De los aproximadamente 2.700 huevos recolectados, 2.526 lograron eclosionar exitosamente, una tasa considerada altamente favorable para programas de repoblamiento en fauna silvestre. Las crías fueron luego mantenidas durante siete meses en estanques artificiales para fortalecer su desarrollo antes de ser devueltas al río.
Una especie clave para el equilibrio del ecosistema
La peta de río, conocida científicamente como Podocnemis unifilis, es una tortuga de agua dulce propia de la cuenca amazónica y cumple una función esencial en el equilibrio ecológico: dispersa semillas, controla ciertos organismos acuáticos y forma parte de la cadena alimenticia de humedales y riberas.
Sin embargo, en Bolivia sus poblaciones han disminuido en los últimos años debido principalmente a la extracción indiscriminada de huevos para consumo, la comercialización ilegal y la pérdida progresiva de playas naturales aptas para la anidación.
Por ello, instituciones ambientales han comenzado a tratar a esta especie como una prioridad de conservación. En la Reserva Manuripi —una de las áreas protegidas más biodiversas del país, con más de 747 mil hectáreas de bosque húmedo amazónico— se ha instalado uno de los principales laboratorios naturales para su recuperación.
Universidad, guardaparques y comunarios: una alianza que gana terreno
A diferencia de otras campañas de liberación ocasionales, el programa desarrollado en Pando ha comenzado a mostrar continuidad interinstitucional. La UAP ejecutó el proyecto con apoyo de comunarios de San Silvestre, la Fundación Semilla, el municipio de Filadelfia, guardaparques y técnicos del Servicio Nacional de Áreas Protegidas (Sernap), además del comité de gestión de la reserva.
La participación de las comunidades ribereñas ha sido determinante, porque son ellas las que identifican playas de nidación, reportan riesgos y colaboran con el resguardo de los huevos frente a saqueadores o depredadores naturales.
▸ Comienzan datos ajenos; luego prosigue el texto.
Definition head (expected_major : u8) (expected : string) (input : bytes) : result RepositoryError (u64 * bytes) :=
  let* (initial, input) := byte input in
  if negb (Z.shiftr initial 5 =? expected_major)%Z then Err (repo_error ("expected a CBOR " +:+ expected))
  else
    let additional := Z.land initial 0x1f in
    if (additional <=? 23)%Z then Ok (additional, input)
    else if (additional =? 24)%Z then
      let* (value, input) := byte input in
      require_shortest (24 <=? value)%Z ;;; Ok (value, input)
    else if (additional =? 25)%Z then
      let* (raw, input) := read_array 2 input in
      require_shortest (0xff <? from_be_bytes raw)%Z ;;; Ok (from_be_bytes raw, input)
    else if (additional =? 26)%Z then
      let* (raw, input) := read_array 4 input in
      require_shortest (0xffff <? from_be_bytes raw)%Z ;;; Ok (from_be_bytes raw, input)
    else if (additional =? 27)%Z then
      let* (raw, input) := read_array 8 input in
      require_shortest (0xffffffff <? from_be_bytes raw)%Z ;;; Ok (from_be_bytes raw, input)
    else if (additional =? 31)%Z then Err (repo_error "indefinite-length CBOR is forbidden")
    else Err (repo_error "reserved CBOR additional information").

Definition array := head 4 "array".
Definition map := head 5 "map".
Definition uint := head 0 "unsigned integer".
Definition bytes_length := head 2 "byte string".
Definition text (input : bytes) : result RepositoryError (bytes * bytes) :=
  let* (length, input) := head 3 "text string" input in
  if (128 <? length)%Z then Err (repo_error "repository metadata text is too long")
  else
    let* (raw, input) := read_array (Z.to_nat length) input in
    if is_utf8 raw then Ok (raw, input) else Err (repo_error "CBOR text string is not valid UTF-8").
Definition boolean (input : bytes) : result RepositoryError (bool * bytes) :=
  let* (b, input) := byte input in
  if (b =? 0xf4)%Z then Ok (false, input)
  else if (b =? 0xf5)%Z then Ok (true, input)
  else Err (repo_error "expected a CBOR boolean").
End StreamDecoder.

Definition require_length (actual expected : u64) (what : string) : result RepositoryError unit :=
  guard (actual =? expected)%Z (repo_error (what +:+ " must contain exactly " +:+ pretty expected +:+ " entries")).
Definition require_text (expected : bytes) (input : bytes) : result RepositoryError bytes :=
  let* (text, input) := StreamDecoder.text input in
  if bytes_eqb text expected then Ok input
  else Err (repo_error ("unexpected or incorrectly ordered CBOR map key; expected '" +:+ show expected +:+ "'")).
Definition require_u32 (value : u64) (name : string) : result RepositoryError u32 :=
  if (value <? 2 ^ 32)%Z then Ok value else Err (repo_error ("fs-file " +:+ name +:+ " exceeds u32")).
Definition parse_compression (value : bytes) : result RepositoryError Compression :=
  if bytes_eqb value (lit "identity") then Ok Identity
  else if bytes_eqb value (lit "zstd") then Ok Zstd
  else Err (repo_error "unsupported repository compression").
(* ===== verification/ContentFacts.v ===== *)
(** * Envelopes and what they carry

    The decoder of envelopes accepts exactly the output of the encoder; what is
    decoded has the identity asked for, and what is encoded is decoded again. *)

From S2P Require Import Prelude Errors Hash Cbor FsObject FsArchive FsManifestOps TarProfile TarExtract TarRoundTrip Content.

(** ** Items *)

(** What a routine of the stream decoder promises: it reads the encodings of valid
    values, and nothing else, from the front of its input. *)
Class StreamCodec {A : Type} (dec : bytes -> result RepositoryError (A * bytes)) (enc : A -> bytes) (valid : A -> Prop) : Prop := {
  stream_complete : forall a l, valid a -> dec (enc a ++ l) = Ok (a, l);
  stream_sound : forall a l l', wf_bytes l -> dec l = Ok (a, l') -> valid a /\ l = enc a ++ l' /\ wf_bytes l';
}.

Lemma write_head_shortest m v : (0 <= m < 8)%Z -> is_u64 v -> write_head m v = head_bytes m v.
Proof.
  intros Hm Hv. rewrite <- (app_nil_l (head_bytes m v)). change (@nil Z) with (Encoder.buf Encoder.new).
  rewrite <- (enc_head_spec _ m v Hm Hv). unfold write_head, Encoder.head. by repeat case_match.
Qed.

Lemma read_array_app x l : StreamDecoder.read_array (length x) (x ++ l) = Ok (x, l).
Proof.
  unfold StreamDecoder.read_array. rewrite length_app.
  rewrite (proj2 (Nat.ltb_ge _ _)) by lia. by rewrite take_app_length, drop_app_length.
Qed.
Lemma read_array_ok n l x l' : StreamDecoder.read_array n l = Ok (x, l') -> l = x ++ l' /\ length x = n.
Proof.
  unfold StreamDecoder.read_array. case_match; [done|]. bools. intros [= <- <-].
  rewrite take_drop, length_take. split; [done|]. lia.
Qed.
Lemma read_array_be n v l : (0 <= v < 256 ^ Z.of_nat n)%Z ->
  exists x, StreamDecoder.read_array n (be_bytes n v ++ l) = Ok (x, l) /\ from_be_bytes x = v.
Proof.
  intros Hv. exists (be_bytes n v). split; [|by apply from_be_bytes_be_bytes].
  rewrite <- (length_be_bytes n v) at 1. apply read_array_app.
Qed.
El dato no es menor: en una región donde la presión sobre los recursos naturales crece por actividades extractivas y tráfico de fauna, la conservación solo es viable si incorpora vigilancia comunitaria y educación ambiental.
Un modelo de repoblamiento que empieza a consolidarse
La liberación realizada este año es la segunda consecutiva dentro del convenio interinstitucional y confirma que el norte amazónico está construyendo una estrategia sostenida de recuperación de fauna.
En 2024 ya se había logrado la suelta de unas 2.500 petitas y en 2025 la cifra superó las 2.800, lo que evidencia una mejora en los procesos de incubación, manejo y supervivencia temprana.
Especialistas consideran que este tipo de programas no genera resultados inmediatos en términos poblacionales, pero sí abre una ventana de recuperación a mediano plazo, especialmente cuando se garantiza que las crías lleguen a tamaños que reduzcan su vulnerabilidad frente a peces, aves y reptiles depredadores.
La apuesta, en el fondo, es sencilla pero urgente: devolver vida a los ríos amazónicos antes de que una de sus especies más emblemáticas desaparezcan silenciosamente.